**Problem description**
Down to the final line, print the records again exactly.
==*==
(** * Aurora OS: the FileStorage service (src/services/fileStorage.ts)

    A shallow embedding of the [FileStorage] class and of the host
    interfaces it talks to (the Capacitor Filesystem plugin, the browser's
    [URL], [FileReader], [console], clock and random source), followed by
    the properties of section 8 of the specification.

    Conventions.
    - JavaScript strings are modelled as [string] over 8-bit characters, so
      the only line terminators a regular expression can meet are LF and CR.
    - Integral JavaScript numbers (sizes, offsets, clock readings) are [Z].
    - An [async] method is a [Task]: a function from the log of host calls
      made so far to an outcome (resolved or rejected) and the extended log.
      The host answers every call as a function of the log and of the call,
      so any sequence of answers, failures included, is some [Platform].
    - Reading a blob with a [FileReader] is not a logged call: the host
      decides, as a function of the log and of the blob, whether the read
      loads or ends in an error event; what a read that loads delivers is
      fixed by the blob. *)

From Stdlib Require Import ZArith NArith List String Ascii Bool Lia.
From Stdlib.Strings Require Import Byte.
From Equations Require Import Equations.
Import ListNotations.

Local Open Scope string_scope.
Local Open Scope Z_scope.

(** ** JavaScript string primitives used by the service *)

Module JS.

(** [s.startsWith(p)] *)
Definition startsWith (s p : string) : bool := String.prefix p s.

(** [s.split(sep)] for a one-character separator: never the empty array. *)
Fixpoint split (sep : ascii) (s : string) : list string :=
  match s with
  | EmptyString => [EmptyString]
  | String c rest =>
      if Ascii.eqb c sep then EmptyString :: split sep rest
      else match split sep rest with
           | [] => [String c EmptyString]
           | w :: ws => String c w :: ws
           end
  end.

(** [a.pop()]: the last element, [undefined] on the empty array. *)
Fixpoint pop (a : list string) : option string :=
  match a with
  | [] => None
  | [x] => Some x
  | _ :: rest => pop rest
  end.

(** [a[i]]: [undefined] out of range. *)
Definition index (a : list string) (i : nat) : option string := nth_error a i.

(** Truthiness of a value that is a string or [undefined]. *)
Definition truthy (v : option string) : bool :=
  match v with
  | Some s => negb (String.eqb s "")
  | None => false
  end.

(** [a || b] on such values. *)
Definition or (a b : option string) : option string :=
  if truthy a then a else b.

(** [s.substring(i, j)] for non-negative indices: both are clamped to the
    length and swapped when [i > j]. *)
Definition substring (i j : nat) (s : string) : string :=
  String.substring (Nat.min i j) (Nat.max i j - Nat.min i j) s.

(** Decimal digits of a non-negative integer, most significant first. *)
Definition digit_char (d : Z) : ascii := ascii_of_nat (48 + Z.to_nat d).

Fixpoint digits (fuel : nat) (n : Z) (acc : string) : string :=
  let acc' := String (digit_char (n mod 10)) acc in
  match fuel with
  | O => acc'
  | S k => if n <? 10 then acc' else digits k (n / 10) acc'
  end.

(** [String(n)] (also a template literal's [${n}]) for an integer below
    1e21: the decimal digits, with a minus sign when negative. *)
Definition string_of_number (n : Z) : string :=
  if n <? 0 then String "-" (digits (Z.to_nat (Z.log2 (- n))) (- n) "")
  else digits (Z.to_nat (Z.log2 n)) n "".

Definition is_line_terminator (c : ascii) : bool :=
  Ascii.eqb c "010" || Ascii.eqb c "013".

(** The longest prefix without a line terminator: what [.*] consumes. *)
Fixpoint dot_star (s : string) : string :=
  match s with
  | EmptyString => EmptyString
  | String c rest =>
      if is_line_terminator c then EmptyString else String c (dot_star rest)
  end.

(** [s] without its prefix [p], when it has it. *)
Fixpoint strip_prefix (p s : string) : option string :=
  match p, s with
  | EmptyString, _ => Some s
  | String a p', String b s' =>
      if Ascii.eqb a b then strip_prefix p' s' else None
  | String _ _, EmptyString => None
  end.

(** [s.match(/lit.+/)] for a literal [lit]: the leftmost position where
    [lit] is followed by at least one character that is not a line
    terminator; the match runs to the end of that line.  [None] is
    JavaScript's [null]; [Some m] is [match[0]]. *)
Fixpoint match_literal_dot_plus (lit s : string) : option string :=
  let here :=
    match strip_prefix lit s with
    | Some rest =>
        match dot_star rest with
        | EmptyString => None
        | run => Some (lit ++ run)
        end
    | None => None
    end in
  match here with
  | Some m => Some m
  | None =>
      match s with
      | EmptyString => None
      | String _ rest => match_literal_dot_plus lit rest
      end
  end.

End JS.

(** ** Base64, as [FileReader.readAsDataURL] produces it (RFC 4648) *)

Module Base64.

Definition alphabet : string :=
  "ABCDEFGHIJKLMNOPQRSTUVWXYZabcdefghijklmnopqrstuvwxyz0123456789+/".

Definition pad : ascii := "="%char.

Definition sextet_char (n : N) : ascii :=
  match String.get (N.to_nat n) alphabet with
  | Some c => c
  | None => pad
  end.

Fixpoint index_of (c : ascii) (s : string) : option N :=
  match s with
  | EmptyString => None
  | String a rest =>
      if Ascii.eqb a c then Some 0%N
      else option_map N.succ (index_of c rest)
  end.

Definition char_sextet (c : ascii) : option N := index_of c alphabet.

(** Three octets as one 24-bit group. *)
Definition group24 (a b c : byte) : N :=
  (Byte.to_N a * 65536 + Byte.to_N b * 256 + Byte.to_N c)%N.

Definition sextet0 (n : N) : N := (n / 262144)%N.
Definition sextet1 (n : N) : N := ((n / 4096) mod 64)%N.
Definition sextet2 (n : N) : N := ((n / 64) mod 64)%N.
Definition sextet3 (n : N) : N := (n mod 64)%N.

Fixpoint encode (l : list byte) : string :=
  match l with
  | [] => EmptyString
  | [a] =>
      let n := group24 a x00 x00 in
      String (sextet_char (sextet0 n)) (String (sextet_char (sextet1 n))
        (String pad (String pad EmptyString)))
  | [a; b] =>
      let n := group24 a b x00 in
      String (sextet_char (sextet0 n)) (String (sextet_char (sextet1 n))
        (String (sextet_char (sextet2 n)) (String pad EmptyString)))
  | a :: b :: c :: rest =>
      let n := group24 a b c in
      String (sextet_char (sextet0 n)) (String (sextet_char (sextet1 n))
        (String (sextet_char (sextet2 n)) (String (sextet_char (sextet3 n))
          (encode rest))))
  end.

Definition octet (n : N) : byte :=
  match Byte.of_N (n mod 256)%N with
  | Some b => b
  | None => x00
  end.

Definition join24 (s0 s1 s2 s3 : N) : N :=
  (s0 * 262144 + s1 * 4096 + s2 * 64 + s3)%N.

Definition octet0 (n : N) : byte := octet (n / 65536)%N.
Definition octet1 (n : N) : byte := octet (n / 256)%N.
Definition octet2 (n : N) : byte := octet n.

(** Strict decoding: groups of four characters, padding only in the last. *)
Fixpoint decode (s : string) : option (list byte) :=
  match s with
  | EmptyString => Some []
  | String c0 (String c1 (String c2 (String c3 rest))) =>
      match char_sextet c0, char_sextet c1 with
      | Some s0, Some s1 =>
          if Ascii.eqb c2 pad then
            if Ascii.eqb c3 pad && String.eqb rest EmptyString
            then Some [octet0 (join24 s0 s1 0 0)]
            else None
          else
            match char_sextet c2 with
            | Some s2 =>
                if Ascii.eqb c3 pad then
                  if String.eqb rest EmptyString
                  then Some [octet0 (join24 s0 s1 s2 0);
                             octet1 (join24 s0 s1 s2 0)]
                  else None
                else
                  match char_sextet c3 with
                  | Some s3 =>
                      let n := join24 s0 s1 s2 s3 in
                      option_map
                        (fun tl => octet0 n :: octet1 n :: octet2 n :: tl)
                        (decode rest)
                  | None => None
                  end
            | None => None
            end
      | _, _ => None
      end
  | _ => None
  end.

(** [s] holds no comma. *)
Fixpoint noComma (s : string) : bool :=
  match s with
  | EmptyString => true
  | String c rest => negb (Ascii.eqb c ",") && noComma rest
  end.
==*==
**Solution below**
(** * Aurora OS: the FileStorage service (src/services/fileStorage.ts)

    A shallow embedding of the [FileStorage] class and of the host
    interfaces it talks to (the Capacitor Filesystem plugin, the browser's
    [URL], [FileReader], [console], clock and random source), followed by
    the properties of section 8 of the specification.

    Conventions.
    - JavaScript strings are modelled as [string] over 8-bit characters, so
      the only line terminators a regular expression can meet are LF and CR.
    - Integral JavaScript numbers (sizes, offsets, clock readings) are [Z].
    - An [async] method is a [Task]: a function from the log of host calls
      made so far to an outcome (resolved or rejected) and the extended log.
      The host answers every call as a function of the log and of the call,
      so any sequence of answers, failures included, is some [Platform].
    - Reading a blob with a [FileReader] is not a logged call: the host
      decides, as a function of the log and of the blob, whether the read
      loads or ends in an error event; what a read that loads delivers is
      fixed by the blob. *)

From Stdlib Require Import ZArith NArith List String Ascii Bool Lia.
From Stdlib.Strings Require Import Byte.
From Equations Require Import Equations.
Import ListNotations.

Local Open Scope string_scope.
Local Open Scope Z_scope.

(** ** JavaScript string primitives used by the service *)

Module JS.

(** [s.startsWith(p)] *)
Definition startsWith (s p : string) : bool := String.prefix p s.

(** [s.split(sep)] for a one-character separator: never the empty array. *)
Fixpoint split (sep : ascii) (s : string) : list string :=
  match s with
  | EmptyString => [EmptyString]
  | String c rest =>
      if Ascii.eqb c sep then EmptyString :: split sep rest
      else match split sep rest with
           | [] => [String c EmptyString]
           | w :: ws => String c w :: ws
           end
  end.

(** [a.pop()]: the last element, [undefined] on the empty array. *)
Fixpoint pop (a : list string) : option string :=
  match a with
  | [] => None
  | [x] => Some x
  | _ :: rest => pop rest
  end.

(** [a[i]]: [undefined] out of range. *)
Definition index (a : list string) (i : nat) : option string := nth_error a i.

(** Truthiness of a value that is a string or [undefined]. *)
Definition truthy (v : option string) : bool :=
  match v with
  | Some s => negb (String.eqb s "")
  | None => false
  end.

(** [a || b] on such values. *)
Definition or (a b : option string) : option string :=
  if truthy a then a else b.

(** [s.substring(i, j)] for non-negative indices: both are clamped to the
    length and swapped when [i > j]. *)
Definition substring (i j : nat) (s : string) : string :=
  String.substring (Nat.min i j) (Nat.max i j - Nat.min i j) s.

(** Decimal digits of a non-negative integer, most significant first. *)
Definition digit_char (d : Z) : ascii := ascii_of_nat (48 + Z.to_nat d).

Fixpoint digits (fuel : nat) (n : Z) (acc : string) : string :=
  let acc' := String (digit_char (n mod 10)) acc in
  match fuel with
  | O => acc'
  | S k => if n <? 10 then acc' else digits k (n / 10) acc'
  end.

(** [String(n)] (also a template literal's [${n}]) for an integer below
    1e21: the decimal digits, with a minus sign when negative. *)
Definition string_of_number (n : Z) : string :=
  if n <? 0 then String "-" (digits (Z.to_nat (Z.log2 (- n))) (- n) "")
  else digits (Z.to_nat (Z.log2 n)) n "".

Definition is_line_terminator (c : ascii) : bool :=
  Ascii.eqb c "010" || Ascii.eqb c "013".

(** The longest prefix without a line terminator: what [.*] consumes. *)
Fixpoint dot_star (s : string) : string :=
  match s with
  | EmptyString => EmptyString
  | String c rest =>
      if is_line_terminator c then EmptyString else String c (dot_star rest)
  end.

(** [s] without its prefix [p], when it has it. *)
Fixpoint strip_prefix (p s : string) : option string :=
  match p, s with
  | EmptyString, _ => Some s
  | String a p', String b s' =>
      if Ascii.eqb a b then strip_prefix p' s' else None
  | String _ _, EmptyString => None
  end.

(** [s.match(/lit.+/)] for a literal [lit]: the leftmost position where
    [lit] is followed by at least one character that is not a line
    terminator; the match runs to the end of that line.  [None] is
    JavaScript's [null]; [Some m] is [match[0]]. *)
Fixpoint match_literal_dot_plus (lit s : string) : option string :=
  let here :=
    match strip_prefix lit s with
    | Some rest =>
        match dot_star rest with
        | EmptyString => None
        | run => Some (lit ++ run)
        end
    | None => None
    end in
  match here with
  | Some m => Some m
  | None =>
      match s with
      | EmptyString => None
      | String _ rest => match_literal_dot_plus lit rest
      end
  end.

End JS.

(** ** Base64, as [FileReader.readAsDataURL] produces it (RFC 4648) *)

Module Base64.

Definition alphabet : string :=
  "ABCDEFGHIJKLMNOPQRSTUVWXYZabcdefghijklmnopqrstuvwxyz0123456789+/".

Definition pad : ascii := "="%char.

Definition sextet_char (n : N) : ascii :=
  match String.get (N.to_nat n) alphabet with
  | Some c => c
  | None => pad
  end.

Fixpoint index_of (c : ascii) (s : string) : option N :=
  match s with
  | EmptyString => None
  | String a rest =>
      if Ascii.eqb a c then Some 0%N
      else option_map N.succ (index_of c rest)
  end.

Definition char_sextet (c : ascii) : option N := index_of c alphabet.

(** Three octets as one 24-bit group. *)
Definition group24 (a b c : byte) : N :=
  (Byte.to_N a * 65536 + Byte.to_N b * 256 + Byte.to_N c)%N.

Definition sextet0 (n : N) : N := (n / 262144)%N.
Definition sextet1 (n : N) : N := ((n / 4096) mod 64)%N.
Definition sextet2 (n : N) : N := ((n / 64) mod 64)%N.
Definition sextet3 (n : N) : N := (n mod 64)%N.

Fixpoint encode (l : list byte) : string :=
  match l with
  | [] => EmptyString
  | [a] =>
      let n := group24 a x00 x00 in
      String (sextet_char (sextet0 n)) (String (sextet_char (sextet1 n))
        (String pad (String pad EmptyString)))
  | [a; b] =>
      let n := group24 a b x00 in
      String (sextet_char (sextet0 n)) (String (sextet_char (sextet1 n))
        (String (sextet_char (sextet2 n)) (String pad EmptyString)))
  | a :: b :: c :: rest =>
      let n := group24 a b c in
      String (sextet_char (sextet0 n)) (String (sextet_char (sextet1 n))
        (String (sextet_char (sextet2 n)) (String (sextet_char (sextet3 n))
          (encode rest))))
  end.

Definition octet (n : N) : byte :=
  match Byte.of_N (n mod 256)%N with
  | Some b => b
  | None => x00
  end.

Definition join24 (s0 s1 s2 s3 : N) : N :=
  (s0 * 262144 + s1 * 4096 + s2 * 64 + s3)%N.

Definition octet0 (n : N) : byte := octet (n / 65536)%N.
Definition octet1 (n : N) : byte := octet (n / 256)%N.
Definition octet2 (n : N) : byte := octet n.

(** Strict decoding: groups of four characters, padding only in the last. *)
Fixpoint decode (s : string) : option (list byte) :=
  match s with
  | EmptyString => Some []
  | String c0 (String c1 (String c2 (String c3 rest))) =>
      match char_sextet c0, char_sextet c1 with
      | Some s0, Some s1 =>
          if Ascii.eqb c2 pad then
            if Ascii.eqb c3 pad && String.eqb rest EmptyString
            then Some [octet0 (join24 s0 s1 0 0)]
            else None
          else
            match char_sextet c2 with
            | Some s2 =>
                if Ascii.eqb c3 pad then
                  if String.eqb rest EmptyString
                  then Some [octet0 (join24 s0 s1 s2 0);
                             octet1 (join24 s0 s1 s2 0)]
                  else None
                else
                  match char_sextet c3 with
                  | Some s3 =>
                      let n := join24 s0 s1 s2 s3 in
                      option_map
                        (fun tl => octet0 n :: octet1 n :: octet2 n :: tl)
                        (decode rest)
                  | None => None
                  end
            | None => None
            end
      | _, _ => None
      end
  | _ => None
  end.

(** [s] holds no comma. *)
Fixpoint noComma (s : string) : bool :=
  match s with
  | EmptyString => true
  | String c rest => negb (Ascii.eqb c ",") && noComma rest
  end.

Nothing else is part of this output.